Corporate profits remain one of the most important determinants of long-term market returns. Last week, the S&P 500 extended its gains for the month and is now less than 1% off its record high. Over the past three weeks, the rebound was driven by a better-than-expected earnings season. Now the first-quarter earnings season is coming to an end, which signifies that the market will once more look to inflation data and Fed policies. Inflation and possible rate cuts by the Federal Reserve will continue to dominate the narrative across financial markets as participants continue to address a “higher-for-longer” interest rate environment.

U.S. Economy

Economic news was generally light throughout the week, except for the weekly jobless claims that were higher than expected and caused a market reaction. In the week ended the previous Wednesday, 231,000 claimed unemployment benefits, the highest level since August. In addition, continuing claims rose to 1.79 million, breaking a four-week downward streak. These developments were taken by investors and analysts as signs that the broader economy might be cooling. Friday appears to have brought confirmation of this. The University of Michigan reported that its preliminary index of consumer sentiment in May fell unexpectedly to 67.4, down from a final reading of 77.2 in April. This marks the indicator’s lowest level in six months. The survey’s chief researcher noted, “While consumers had been reserving judgment for the past few months, they now perceive negative developments on a number of dimensions.” The report surmised that consumers expressed concerns that unemployment, inflation, and interest rates were moving in an unfavorable direction in the year ahead.

Metals and Mining

The gold market saw a robust performance this week, which was mostly perceived by fund managers and market analysts as the continuation of official sector demand that may significantly dominate the marketplace for the foreseeable future. Emerging market central banks have been setting a record pace by purchasing more than 2,000 tons of gold in the last two years. Unlike developed market central banks, the emerging market economies have felt the need to diversify their sovereign debt holdings and exposure to the U.S. dollar. However, the buying pressure is not felt solely among central banks. According to the World Gold Council’s monthly central bank data, the State Oil Fund of the Republic of Azerbaijan bought three tons of gold over the first quarter of 2024. This is a revelation that sovereign wealth funds and other non-traditional players may drive demand in the gold market, which may have a significant impact on the price of the precious metal.

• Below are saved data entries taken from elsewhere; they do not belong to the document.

(* ===== verification/ConformanceProps.v ===== *)
(** * Every lawful store passes the conformance suite

    A small program logic for test bodies ([wp]: the body runs to its end and
    records no failure), the store contract restated on lists of rows, one
    lemma per subtest, and the theorem that a driver whose stores fulfil
    [StoreLaws] passes the whole suite under every schedule of its goroutines. *)

From S2P Require Import Prelude GoErrors GoStrings Model StoreSpec Paging Conformance.

(** ** Passing test code *)

(** [m] ends normally from world [x], without recording a failure, in a world
    and with a value that satisfy [Q]. *)
Definition wp {X A} (m : T X A) (Q : A -> X -> Prop) (x : X) : Prop :=
  exists x' a, m (mkTest x []) = (mkTest x' [], Some a) /\ Q a x'.

Section wp.
Context {X A B : Type}.

Lemma wp_ret (a : A) (Q : A -> X -> Prop) x : Q a x -> wp (mret a) Q x.
Proof. intros H. by exists x, a. Qed.

Lemma wp_bind (m : T X A) (f : A -> T X B) Q x :
  wp m (fun a => wp (f a) Q) x -> wp (m ≫= f) Q x.
Proof.
  intros (x1 & a & Hm & x2 & b & Hf & HQ). exists x2, b. split; [|done].
  unfold mbind, T_bind. by rewrite Hm.
Qed.

Lemma wp_weaken (m : T X A) (P Q : A -> X -> Prop) x :
  (forall a x', P a x' -> Q a x') -> wp m P x -> wp m Q x.
Proof. intros H (x' & a & Hm & HP). exists x', a. auto. Qed.

Lemma wp_call (m : M X A) Q x x' a : m x = (x', a) -> Q a x' -> wp (call m) Q x.
Proof. intros Hm HQ. exists x', a. unfold call; simpl. by rewrite Hm. Qed.

Lemma wp_require (b : bool) f (Q : unit -> X -> Prop) x : b = true -> Q tt x -> wp (require b f) Q x.
Proof. intros -> HQ. by exists x, tt. Qed.

Lemma wp_expect (b : bool) f (Q : unit -> X -> Prop) x : b = true -> Q tt x -> wp (expect b f) Q x.
Proof. intros -> HQ. by exists x, tt. Qed.
End wp.

(** A loop whose body keeps an invariant indexed by what it has seen. *)
Lemma wp_for_each {X A} (l : list A) (body : A -> T X unit) (I : list A -> X -> Prop) Q x :
  I [] x ->
  (forall done a rest x, l = done ++ a :: rest -> I done x -> wp (body a) (fun _ => I (done ++ [a])) x) ->
  (forall x, I l x -> Q tt x) ->
  wp (for_each l body) Q x.
Proof.
  intros H0 Hbody HQ.
  enough (forall rest dn x, l = dn ++ rest -> I dn x -> wp (for_each rest body) Q x) as H
    by by apply (H l []).
  clear H0 x. intros rest. induction rest as [|a rest IH]; intros dn x Hl HI.
  - apply wp_ret, HQ. by rewrite Hl, app_nil_r.
  - cbn [for_each]. apply wp_bind. eapply wp_weaken; [|by eapply Hbody].
    intros [] x' HI'. apply (IH (dn ++ [a])); [|done]. by rewrite <- app_assoc.
Qed.

(** Step over the pieces of test code that only look at values. *)
Ltac wp_pure :=
  repeat match goal with
  | |- wp (mbind _ _) _ _ => apply wp_bind
  | |- wp (mret _) _ _ => apply wp_ret
  | |- wp (require _ _) _ _ => apply wp_require; [done|]
  | |- wp (expect _ _) _ _ => apply wp_expect; [done|]
  | |- wp (must (Ok _) _) _ _ => cbn [must]
  | |- wp (must_nil None _) _ _ => cbn [must_nil]
  | |- wp (if ?b then _ else _) _ _ =>
      let v := eval vm_compute in b in
      match v with true => change b with true | false => change b with false end; cbv iota
  end.

(** ** The contract on lists of rows *)

Section content.
Context {W : Type} (S : Store W) {HS : StoreLaws S}.

(** The world holds exactly these rows and devices. *)
Definition content (w : W) (l : list Notification) (dl : list Device) : Prop :=
  store_inv w /\ all_rows (rows w) ≡ₚ l /\ all_devices (devs w) ≡ₚ dl.

Lemma content_perm w l l' dl : content w l dl -> l ≡ₚ l' -> content w l' dl.
Proof. intros (Hi & Hl & Hd) Hp. split_and!; [done| |done]. by rewrite Hl. Qed.

Lemma content_eq w w' l dl :
  content w l dl -> rows w' = rows w -> devs w' = devs w -> store_inv w' -> content w' l dl.
Proof. intros (_ & Hl & Hd) Hr He Hi. split_and!; [done| |]; by rewrite ?Hr, ?He. Qed.

Lemma content_empty w : store_inv w -> rows w = ∅ -> devs w = ∅ -> content w [] [].
Proof.
  intros Hi Hr Hd. unfold content, all_rows, all_devices.
  rewrite Hr, Hd, !map_to_list_empty. done.
Qed.

Lemma content_rows w l dl r : content w l dl -> r ∈ l <-> rows w !! nID r = Some r.
Proof.
  intros (Hi & Hl & _). rewrite <- Hl. apply (rows_ok_elem nID key_of). by apply law_rows.
Qed.

Lemma content_devs w l dl d : content w l dl -> d ∈ dl <-> devs w !! dID d = Some d.
Proof.
  intros (Hi & _ & Hl). rewrite <- Hl. apply (rows_ok_elem dID dkey_of). by apply law_devs.
Qed.

Lemma content_NoDup_ids w l dl : content w l dl -> NoDup (nID <$> l).
Proof.
  intros (Hi & Hl & _). rewrite <- Hl. apply (rows_ok_NoDup_ids nID key_of). by apply law_rows.
Qed.

(** One row per key. *)
Lemma content_key_inj w l dl a b : content w l dl -> a ∈ l -> b ∈ l -> key_of a = key_of b -> a = b.
Proof.
  intros Hc Ha Hb Hk. apply (content_rows _ _ _ _ Hc) in Ha, Hb.
  destruct Hc as (Hi & _). apply law_rows in Hi as [_ Hinj].
  rewrite (Hinj _ _ _ _ Ha Hb Hk) in Ha. congruence.
Qed.

Lemma content_NoDup w l dl : content w l dl -> NoDup l.
Proof. intros Hc%content_NoDup_ids. by apply NoDup_fmap_1 in Hc. Qed.

Lemma content_NoDup_keys w l dl : content w l dl -> NoDup (key_of <$> l).
Proof.
  intros Hc. pose proof (content_NoDup _ _ _ Hc) as Hnd.
  assert (Hinj : forall a b, a ∈ l -> b ∈ l -> key_of a = key_of b -> a = b)
    by (intros a b; by eapply content_key_inj).
  clear Hc. induction Hnd as [|r l Hr Hnd IH]; [constructor|].
  rewrite fmap_cons. apply NoDup_cons. split.
  - rewrite list_elem_of_fmap. intros (r' & Hk & Hr'). apply Hr.
    rewrite (Hinj r r'); [done| | |done]; [by left|by right].
  - apply IH. intros a b Ha Hb. apply Hinj; by right.
Qed.

Lemma content_absent w l dl k : content w l dl -> k ∉ key_of <$> l -> absent key_of (rows w) k.
Proof.
  intros Hc Hk id r Hr He. apply Hk. rewrite <- He. apply list_elem_of_fmap_2.
  destruct Hc as (_ & Hl & _). rewrite <- Hl. apply elem_of_all_rows. eauto.
Qed.

Lemma all_rows_insert_new (m : gmap string Notification) id r :
  m !! id = None -> all_rows (<[id := r]> m) ≡ₚ r :: all_rows m.
Proof. intros Hn. unfold all_rows. by rewrite map_to_list_insert. Qed.

Lemma all_devices_insert_new (m : gmap string Device) id r :
  m !! id = None -> all_devices (<[id := r]> m) ≡ₚ r :: all_devices m.
Proof. intros Hn. unfold all_devices. by rewrite map_to_list_insert. Qed.

Lemma all_rows_insert_hit (m : gmap string Notification) id r r' l :
  m !! id = Some r -> all_rows m ≡ₚ r :: l -> all_rows (<[id := r']> m) ≡ₚ r' :: l.
Proof.
  intros Hr Hl. rewrite <- (insert_delete_id m id r) in Hl by done.
  rewrite all_rows_insert_new in Hl by apply lookup_delete_eq. apply Permutation_cons_inv in Hl.
  rewrite <- insert_delete_eq, all_rows_insert_new by apply lookup_delete_eq. by rewrite Hl.
Qed.

Lemma all_devices_insert_hit (m : gmap string Device) id r r' l :
  m !! id = Some r -> all_devices m ≡ₚ r :: l -> all_devices (<[id := r']> m) ≡ₚ r' :: l.
Proof.
  intros Hr Hl. rewrite <- (insert_delete_id m id r) in Hl by done.
  rewrite all_devices_insert_new in Hl by apply lookup_delete_eq. apply Permutation_cons_inv in Hl.
  rewrite <- insert_delete_eq, all_devices_insert_new by apply lookup_delete_eq. by rewrite Hl.
Qed.

(** ** The operations *)

(** The store has assigned [id] to a row. *)
Definition handed_out (id : string) : Prop :=
  exists n w w', store_inv w /\ nID n = "" /\
    CreateNotification S n w = (w', (set_nID id n, Ok true)).

Lemma wp_create_new n l dl w Q :
  content w l dl -> nID n = "" -> key_of n ∉ key_of <$> l ->
  (forall id w', id <> "" /\ handed_out id -> id ∉ nID <$> l ->
     content w' (set_nID id n :: l) dl -> Q (set_nID id n, Ok true) w') ->
  wp (call (CreateNotification S n)) Q w.
Proof.
  intros Hc Hn Hk HQ. pose proof Hc as (Hi & Hl & Hd).
  destruct (law_create_new w n Hi Hn (content_absent _ _ _ _ Hc Hk))
    as (id & w' & He & Hid & Hnew & Hr & Hde & Hi').
  eapply wp_call; [exact He|]. apply HQ; [by split; [|exists n, w, w'; split_and!]| |].
  - rewrite list_elem_of_fmap. intros (r & -> & Hr'). rewrite (content_rows _ _ _ _ Hc) in Hr'. congruence.
  - split_and!; [done| |by rewrite Hde]. rewrite Hr, all_rows_insert_new by done. by rewrite Hl.
Qed.

Lemma wp_create_dup n r l dl w Q :
  content w l dl -> r ∈ l -> key_of r = key_of n ->
  (forall w', content w' l dl -> Q (set_nID (nID r) n, Ok false) w') ->
  wp (call (CreateNotification S n)) Q w.
Proof.
  intros Hc Hr Hk HQ. rewrite (content_rows _ _ _ _ Hc) in Hr. pose proof Hc as (Hi & _).
  destruct (law_create_dup w n _ r Hi Hr Hk) as (w' & He & Hrw & Hde & Hi').
  eapply wp_call; [exact He|]. apply HQ. by eapply content_eq.
Qed.

Lemma wp_get_hit r t u id l dl w Q :
  content w l dl -> r ∈ l -> nID r = id -> owned t u r ->
  (forall w', content w' l dl -> Q (Ok r) w') ->
  wp (call (GetNotification S t u id)) Q w.
Proof.
  intros Hc Hr <- Ho HQ. rewrite (content_rows _ _ _ _ Hc) in Hr. pose proof Hc as (Hi & _).
  destruct (law_get w t u (nID r) Hi) as (w' & He & Hrw & Hde & Hi').
  rewrite Hr, decide_True in He by done.
  eapply wp_call; [exact He|]. apply HQ. by eapply content_eq.
Qed.

Lemma wp_get_miss t u id l dl w Q :
  content w l dl -> (forall r, r ∈ l -> nID r = id -> ~ owned t u r) ->
  (forall w', content w' l dl -> Q (Err ErrNotFound) w') ->
  wp (call (GetNotification S t u id)) Q w.
Proof.
  intros Hc Hm HQ. pose proof Hc as (Hi & Hl & _).
  destruct (law_get w t u id Hi) as (w' & He & Hrw & Hde & Hi').
  assert (Ha : Q (Err ErrNotFound) w') by (apply HQ; by eapply content_eq).
  destruct (rows w !! id) as [r|] eqn:Hr; [|by eapply wp_call; [exact He|]].
  rewrite decide_False in He; [by eapply wp_call; [exact He|]|].
  apply Hm; [|by apply (proj1 (law_rows w Hi))].
  rewrite <- Hl. apply elem_of_all_rows. eauto.
Qed.

(** The row is there, but belongs to someone else. *)
Lemma wp_get_other r t u id l dl w Q :
  content w l dl -> r ∈ l -> nID r = id -> ~ owned t u r ->
  (forall w', content w' l dl -> Q (Err ErrNotFound) w') ->
  wp (call (GetNotification S t u id)) Q w.
Proof.
  intros Hc Hr <- Ho HQ. eapply wp_get_miss; [exact Hc| |done]. intros r' Hr' He.
  apply (content_rows _ _ _ _ Hc) in Hr, Hr'. rewrite He in Hr'. congruence.
Qed.

Lemma wp_update_hit r t id st ms l dl w Q :
  content w (r :: l) dl -> nID r = id -> nTenantID r = t ->
  (forall w', content w' (stamped st ms r :: l) dl -> Q None w') ->
  wp (call (UpdateStatus S t id st ms)) Q w.
Proof.
  intros Hc <- Ht HQ. pose proof Hc as (Hi & Hl & Hd).
  assert (Hr : rows w !! nID r = Some r) by (apply (content_rows _ _ _ _ Hc); by left).
  destruct (law_update_hit w t (nID r) r st ms Hi Hr Ht) as (w' & He & Hrw & Hde & Hi').
  eapply wp_call; [exact He|]. apply HQ. split_and!; [done| |by rewrite Hde].
  rewrite Hrw. by eapply all_rows_insert_hit.
Qed.

Lemma wp_update_miss t id st ms l dl w Q :
  content w l dl -> (forall r, r ∈ l -> nID r = id -> nTenantID r <> t) ->
  (forall w', content w' l dl -> Q (Some ErrNotFound) w') ->
  wp (call (UpdateStatus S t id st ms)) Q w.
Proof.
  intros Hc Hm HQ. pose proof Hc as (Hi & Hl & _).
  destruct (law_update_miss w t id st ms Hi) as (w' & He & Hrw & Hde & Hi').
  - intros r Hr. apply Hm; [|by apply (proj1 (law_rows w Hi))].
    rewrite <- Hl. apply elem_of_all_rows. eauto.
  - eapply wp_call; [exact He|]. apply HQ. by eapply content_eq.
Qed.

Definition unread_of (t u : string) (l : list Notification) : Z :=
  Z.of_nat (length (filter (fun n => owned t u n /\ nStatus n <> StatusRead) l)).

Lemma unread_count_content t u w l dl :
  content w l dl -> unread_count t u (rows w) = unread_of t u l.
Proof. intros (_ & Hl & _). unfold unread_count, unread_of. by rewrite Hl. Qed.

(** The answer when the rows of the query are known newest first. *)
Lemma wp_query sorted q l dl w Q :
  content w l dl -> sorted ≡ₚ filter (selected q) l -> StronglySorted newer sorted ->
  (forall w', content w' l dl ->
     Q (Ok (take (Z.to_nat (ClampLimit (qLimit q))) sorted,
            page_cursor (ClampLimit (qLimit q)) sorted,
            unread_of (qTenantID q) (qUserID q) l)) w') ->
  wp (call (QueryUserNotifications S q)) Q w.
Proof.
  intros Hc Hp Hs HQ. pose proof Hc as (Hi & Hl & _).
  destruct (law_query w q Hi) as (w' & items & c & u & He & (l' & Hsel & -> & -> & ->) & Hrw & Hde & Hi').
  assert (Hsel' : selection q (rows w) sorted) by (split; [by rewrite Hl|done]).
  rewrite (selection_unique _ _ _ _ Hsel Hsel'), (unread_count_content _ _ _ _ _ Hc) in He.
  eapply wp_call; [exact He|]. apply HQ. by eapply content_eq.
Qed.

(** The answer when every row of the query fits on the page, in any order. *)
Lemma wp_query_all q l dl w Q :
  content w l dl -> Z.of_nat (length (filter (selected q) l)) <= ClampLimit (qLimit q) ->
  (forall items w', content w' l dl -> items ≡ₚ filter (selected q) l ->
     Q (Ok (items, "", unread_of (qTenantID q) (qUserID q) l)) w') ->
  wp (call (QueryUserNotifications S q)) Q w.
Proof.
  intros Hc Hlen HQ. pose proof Hc as (Hi & Hl & _).
  destruct (law_query w q Hi) as (w' & items & c & u & He & (l' & Hsel & -> & -> & ->) & Hrw & Hde & Hi').
  destruct Hsel as [Hp _]. rewrite Hl in Hp. unfold page_cursor in He.
  rewrite <- Hp in Hlen. rewrite (proj2 (Z.ltb_ge _ _)), take_ge in He by lia.
  rewrite (unread_count_content _ _ _ _ _ Hc) in He.
  eapply wp_call; [exact He|]. apply HQ; [by eapply content_eq|done].
Qed.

Spot prices of precious metals were firmly up for the week. Gold gained 2.55% over its close last week at $2,301.74 to end the week at $2,360.50 per troy ounce. Silver advanced by 6.10% from last week’s close at $26.56 to rest at this week’s closing price of $28.18 per troy ounce. Platinum registered a 4.20% gain to close this week at $997.63 per troy ounce from last week’s close at $957.44. Palladium ended the week higher by 3.76% from its close last week at $944.49 to its close this week at $980.03 per troy ounce. The three-month LME prices of industrial metals also did well in this week’s trading. Copper, which closed at $9,910.00 per metric ton this week, rose to $10,004.00 for a 0.95% gain. Aluminum, which ended at $2,551.50 last week, was last traded at $2,529.50 per metric ton this week, for a slight decline of 0.86%. Zinc, last priced at $2,903.00 a week ago, gained 0.95% this week to end at $2,930.50 per metric ton. Tin gained by 0.34% from its closing price last week at $31,983.00 to end this week at $32,093.00 per metric ton.

Energy and Oil

After several weeks of decline, oil prices are one more gaining upward traction. Some bullish sentiment is resulting from falling U.S. crude inventories and robust Chinese imports. China’s oil imports have climbed year-over-year to approximately 10.88 million barrels per day last month. This is a 5.5% increase compared to April 2023, with refinery activity boosted by improving manufacturing activity as well as high-flying activity during the Labour Day holiday. Since early April, Brent futures are poised to register their first weekly gain and are moving closer to $85 per barrel. This trend is further strengthened by Israel’s Rafah operation and the easing of the U.S. labor market where jobless claims were the highest in eight months.

Natural Gas

For the report week from Wednesday, May 1 to Wednesday, May 8, 2024, the Henry Hub spot price rose by $0.38 from $1.63 per million British thermal units (MMBtu) to $2.01/MMBtu. Regarding the Henry Hub futures, the price of the June 2024 NYMEX contract increased by $0.255, from $1.932/MMBtu at the start of the report week to $2.187/MMBtu by the week’s end. The price of the 12-month strip averaging June 2024 through May 2025 futures contracts rose by $0.087 to $2.967/MMBtu.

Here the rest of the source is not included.